Abstract

As the core count grows rapidly, dynamic voltage/frequency scaling (DVFS) in networks-on-chip (NoCs) becomes critical in optimizing energy efficacy in chip multiprocessors (CMPs). Previously proposed techniques often exploit inherent network-level metrics to do so. However, such network metrics may contradictorily reflect application's performance need, leading to power over/under provisioning. We propose a novel on-chip DVFS technique for NoCs that is able to adjust per-region V/F level according to voted V/F levels of communicating threads. Each region is composed of a few adjacent routers sharing the same V/F level. With a voting-based approach, threads seek to influence the DVFS decisions independently by voting for a preferred V/F level that best suits their own performance interest according to their runtime profiled message generation rate and data sharing characteristics. The vote expressed in a few bits is then carried in the packet header and spread to the routers on the packet route. The final DVFS decision is made democratically by a region DVFS controller based on the majority election result of collected votes from all active threads. To achieve scalable V/F adjustment, each region works independently, and the voting-based V/F tuning forms a distributed decision making process. We evaluate our technique with detailed simulations of a 64-core CMP running a variety of multi-threaded PARSEC benchmarks.
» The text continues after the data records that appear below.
(** * Itinerary persistence service of App-viaggi

    A shallow embedding of the Express routes of [src/App.tsx]
    ([/api/itineraries] and [/api/itineraries/:id]) over the single SQLite
    table [itineraries], together with the two built-ins the routes rely on
    for the list-valued columns: [JSON.stringify] and [JSON.parse]. *)

From Stdlib Require Import NArith ZArith List String Ascii Bool Lia Sorted Permutation.
Import ListNotations.

Local Open Scope N_scope.

(** ** JavaScript strings

    A JavaScript string is a finite sequence of UTF-16 code units.  The
    TEXT columns of the table hold the strings as they were bound; the
    routes that read a row get its texts through the UTF-8 of the database
    file ([toWellFormed] below). *)

Definition jsstring := list N.

(** Code units of an ASCII literal of the source. *)
Definition lit (s : string) : jsstring :=
  List.map N_of_ascii (list_ascii_of_string s).

Fixpoint jsstring_eqb (a b : jsstring) : bool :=
  match a, b with
  | [], [] => true
  | x :: a', y :: b' => (x =? y) && jsstring_eqb a' b'
  | _, _ => false
  end.

(** ** JSON.stringify on an array of strings (ECMA-262, SerializeJSONArray
    and QuoteJSONString, no indentation) *)

Module JSON.

(** The code units with a name in the source text of the grammar. *)
Definition QUOTE : N := 34.      (* the double quote *)
Definition BACKSLASH : N := 92.
Definition SLASH : N := 47.
Definition COMMA : N := 44.
Definition LBRACKET : N := 91.
Definition RBRACKET : N := 93.

Definition is_lead (c : N) : bool := (0xD800 <=? c) && (c <=? 0xDBFF).
Definition is_trail (c : N) : bool := (0xDC00 <=? c) && (c <=? 0xDFFF).
Definition is_surrogate (c : N) : bool := (0xD800 <=? c) && (c <=? 0xDFFF).

(** Lower-case hexadecimal digit of a value below 16. *)
Definition hexdigit (d : N) : N :=
  if d <? 10 then 48 + d else 97 + (d - 10).

(** UnicodeEscape: backslash, [u], four lower-case hexadecimal digits. *)
Definition UnicodeEscape (c : N) : list N :=
  [BACKSLASH; 117;
   hexdigit ((c / 4096) mod 16); hexdigit ((c / 256) mod 16);
   hexdigit ((c / 16) mod 16); hexdigit (c mod 16)].

(** One code point that is a single code unit: the two-character escapes of
    the table, a [\u] escape for the other control characters and for a
    surrogate that is not part of a pair, the unit itself otherwise. *)
Definition quote_unit (c : N) : list N :=
  if c =? 8 then [BACKSLASH; 98]            (* \b *)
  else if c =? 9 then [BACKSLASH; 116]      (* \t *)
  else if c =? 10 then [BACKSLASH; 110]     (* \n *)
  else if c =? 12 then [BACKSLASH; 102]     (* \f *)
  else if c =? 13 then [BACKSLASH; 114]     (* \r *)
  else if c =? QUOTE then [BACKSLASH; QUOTE]
  else if c =? BACKSLASH then [BACKSLASH; BACKSLASH]
  else if (c <? 32) || is_surrogate c then UnicodeEscape c
  else [c].

(** The characters between the quotes.  A lead surrogate followed by a
    trail surrogate is one code point above U+FFFF and is copied as its two
    code units. *)
Fixpoint quote_units (s : jsstring) : list N :=
  match s with
  | [] => []
  | c :: s' =>
      match s' with
      | d :: s'' =>
          if is_lead c && is_trail d then c :: d :: quote_units s''
          else quote_unit c ++ quote_units s'
      | [] => quote_unit c
      end
  end.

Definition QuoteJSONString (s : jsstring) : jsstring :=
  QUOTE :: quote_units s ++ [QUOTE].

Fixpoint join (sep : N) (parts : list jsstring) : jsstring :=
  match parts with
  | [] => []
  | [p] => p
  | p :: rest => p ++ sep :: join sep rest
  end.

(** [JSON.stringify(a)] for an array [a] of strings. *)
Definition stringify (a : list jsstring) : jsstring :=
  LBRACKET :: join COMMA (List.map QuoteJSONString a) ++ [RBRACKET].

(** ** JSON.parse, on the texts that denote an array of strings

    The parser reads the text one code unit at a time.  Its result is
    [Some a] exactly when the text is, up to JSON white space, an array
    whose elements are string literals; on any other text the result is
    [None] (for [JSON.parse] either a SyntaxError, or a value that is not
    an array of strings). *)

Inductive pstate : Type :=
| PValue                                   (* before the opening bracket *)
| PFirst                                   (* after it: a string or the closing bracket *)
| PChars (acc : list jsstring) (cur : jsstring)
| PEscape (acc : list jsstring) (cur : jsstring)
| PUnicode (acc : list jsstring) (cur : jsstring) (k : nat) (v : N)
| PNext (acc : list jsstring)              (* after an element: comma or closing bracket *)
| PElem (acc : list jsstring)              (* after a comma: a string *)
| PEnd (acc : list jsstring).              (* after the closing bracket *)

Definition is_ws (c : N) : bool :=
  (c =? 9) || (c =? 10) || (c =? 13) || (c =? 32).
(** [enumerate(l, 1)] *)
Definition enumerate1 {A} (l : list A) : list (nat * A) :=
  imap (fun i x => (S i, x)) l.

(** [handle_planpal_query]; [None] is the [AttributeError] raised by
    [group.budget_level] when no group row has the given id. *)
Definition handle_planpal_query (group_id : Z) (text : string) (st : Store)
    : option Reply :=
  let text_lower := Py.lower text in
  let suggestions := suggestions_of group_id st in
  match suggestions with
  | [] => Some (Fixed NO_SUGGESTIONS)
  | _ :: _ =>
      let group := group_by_id group_id st in
      if Py.str_in "suggest" text_lower then
        match group with
        | None => None
        | Some group =>
            let scored :=
              map (fun s =>
                     (s, calculate_score s
                           (Py.str_or (g_budget_level group) "medium")
                           0 1 0 10))
                  suggestions in
            let scored := Py.sort_desc snd scored in
            let top3 := take 3 scored in
            Some (TopPicks (enumerate1 top3))
        end
      else if Py.str_in "safety" text_lower then Some (Fixed SAFETY)
      else if Py.str_in "compare" text_lower then
        match suggestions with
        | s1 :: s2 :: _ => Some (Comparison s1 s2)
        | _ => Some (Fixed NEED_TWO)
        end
      else if Py.str_in "proscons" text_lower || Py.str_in "pros" text_lower
      then
        match suggestions with
        | s :: _ => Some (ProsCons s)
        | [] => Some (Fixed HELP)
        end
      else Some (Fixed HELP)
  end.

(** ** Sample rows used by the concrete evaluations *)

Module Sample.

Definition suggestion (title : string) (r : option Q) (p : option Z)
    : Suggestion :=
  {| s_group_id := 1; s_type := "place"; source_id := None;
     s_title := title; s_description := EmptyString; rating := r;
     price_estimate := p |}.

(** Rated 5 and priced within every budget. *)
Definition top_rated : Suggestion := suggestion "Top" (Some 5%Q) (Some 500%Z).

(** No rating, priced far above the medium budget (1.2 * 2000 = 2400). *)
Definition far_over_budget : Suggestion :=
  suggestion "Pricey" None (Some 5000%Z).

Definition member (lat lng : option Q) : Member :=
  {| m_group_id := 1; m_name := "m"; location_lat := lat;
     location_lng := lng |}.

(** A member on the equator, at longitude 10. *)
Definition on_equator : Member := member (Some 0%Q) (Some 10%Q).

(** A member at latitude 0, longitude 0. *)
Definition at_origin : Member := member (Some 0%Q) (Some 0%Q).

End Sample.

(** ** The ranking of the assistant on binary64 numbers *)

(** Python's [float] is IEEE 754 binary64 and every operation rounds to the
    nearest number, ties to even.  The operations are those of
    [PrimFloat]; the reading of a row, of an [int] and of a quotient of two
    [int]s uses the rounding of [SpecFloat]. *)
Module Binary64.

Local Open Scope float_scope.

(** An [int] as an unrounded binary number. *)
Definition of_spec_int (z : Z) : spec_float :=
  match z with
  | Z0 => S754_zero false
  | Zpos p => S754_finite false p 0
  | Zneg p => S754_finite true p 0
  end.

(** The conversion of an [int] operand of a mixed operation. *)
Definition of_int (z : Z) : float :=
  SF2Prim (binary_normalize prec emax z 0 false).

(** [a / b] on two [int]s: the quotient rounded once.  [calculate_score]
    divides under the guard [max_votes > 0]. *)
Definition int_truediv (a b : Z) : float :=
  SF2Prim (SFdiv prec emax (of_spec_int a) (of_spec_int b)).

(** The number a [float] column holds for a row written with the value
    [q]: the binary64 number nearest to [q]. *)
Definition of_Q (q : Q) : float := int_truediv (Qnum q) (Zpos (Qden q)).

(** [x == x]: false on NaN only. *)
Definition is_number (x : float) : bool := x =? x.

(** [x or d] for an [Optional[float]]: [None], [0.0] and [-0.0] are
    falsy. *)
Definition float_or (x : option float) (d : float) : float :=
  match x with
  | Some v => if v =? 0 then d else v
  | None => d
  end.

(** [i <= x] for an [int] and a [float]: Python compares the exact
    values, so [i] is compared with the integer part of [x] rounded
    down. *)
Definition int_le_float (i : Z) (x : float) : bool :=
  match Prim2SF x with
  | S754_nan => false
  | S754_infinity s => negb s
  | S754_zero _ => (i <=? 0)%Z
  | S754_finite s m e => (i <=? Z.shiftl (if s then Zneg m else Zpos m) e)%Z
  end.

(** [max(0, x)]: the first argument stays unless the second is larger. *)
Definition max0 (x : float) : float := if 0 <? x then x else 0.

(** [calculate_score], each operation rounded as the program rounds it;
    the sum is taken from left to right. *)
Definition calculate_score (suggestion : Suggestion) (group_budget : string)
    (votes max_votes : Z) (distance_km max_distance : float) : float :=
  let rating_norm :=
    float_or (option_map of_Q (rating suggestion)) 3.5 / 5.0 in
  let budget_limit := default 2000%Z (budget_map group_budget) in
  let price := Py.int_or (price_estimate suggestion) 1000 in
  let budget_match :=
    if (price <=? budget_limit)%Z then 1.0
    else if int_le_float price (of_int budget_limit * 1.2) then 0.5
    else 0.1 in
  let vote_score :=
    if (0 <? max_votes)%Z then int_truediv votes max_votes else 0.0 in
  let proximity_score :=
    if 0 <? max_distance then max0 (1 - distance_km / max_distance)
    else 0.5 in
  rating_norm * 0.5 + budget_match * 0.2 + vote_score * 0.2
  + proximity_score * 0.1.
Compared with a network without DVFS and a network metric (router buffer occupancy) based approach, experimental results show that our voting based DVFS mechanism improves the network energy efficacy measured in MPPJ (million packets per joule) by about 17.9% and 9.7% on average, respectively, and the system energy efficacy measured in MIPJ (million instructions per joule) by about 26.3% and 17.1% on average, respectively.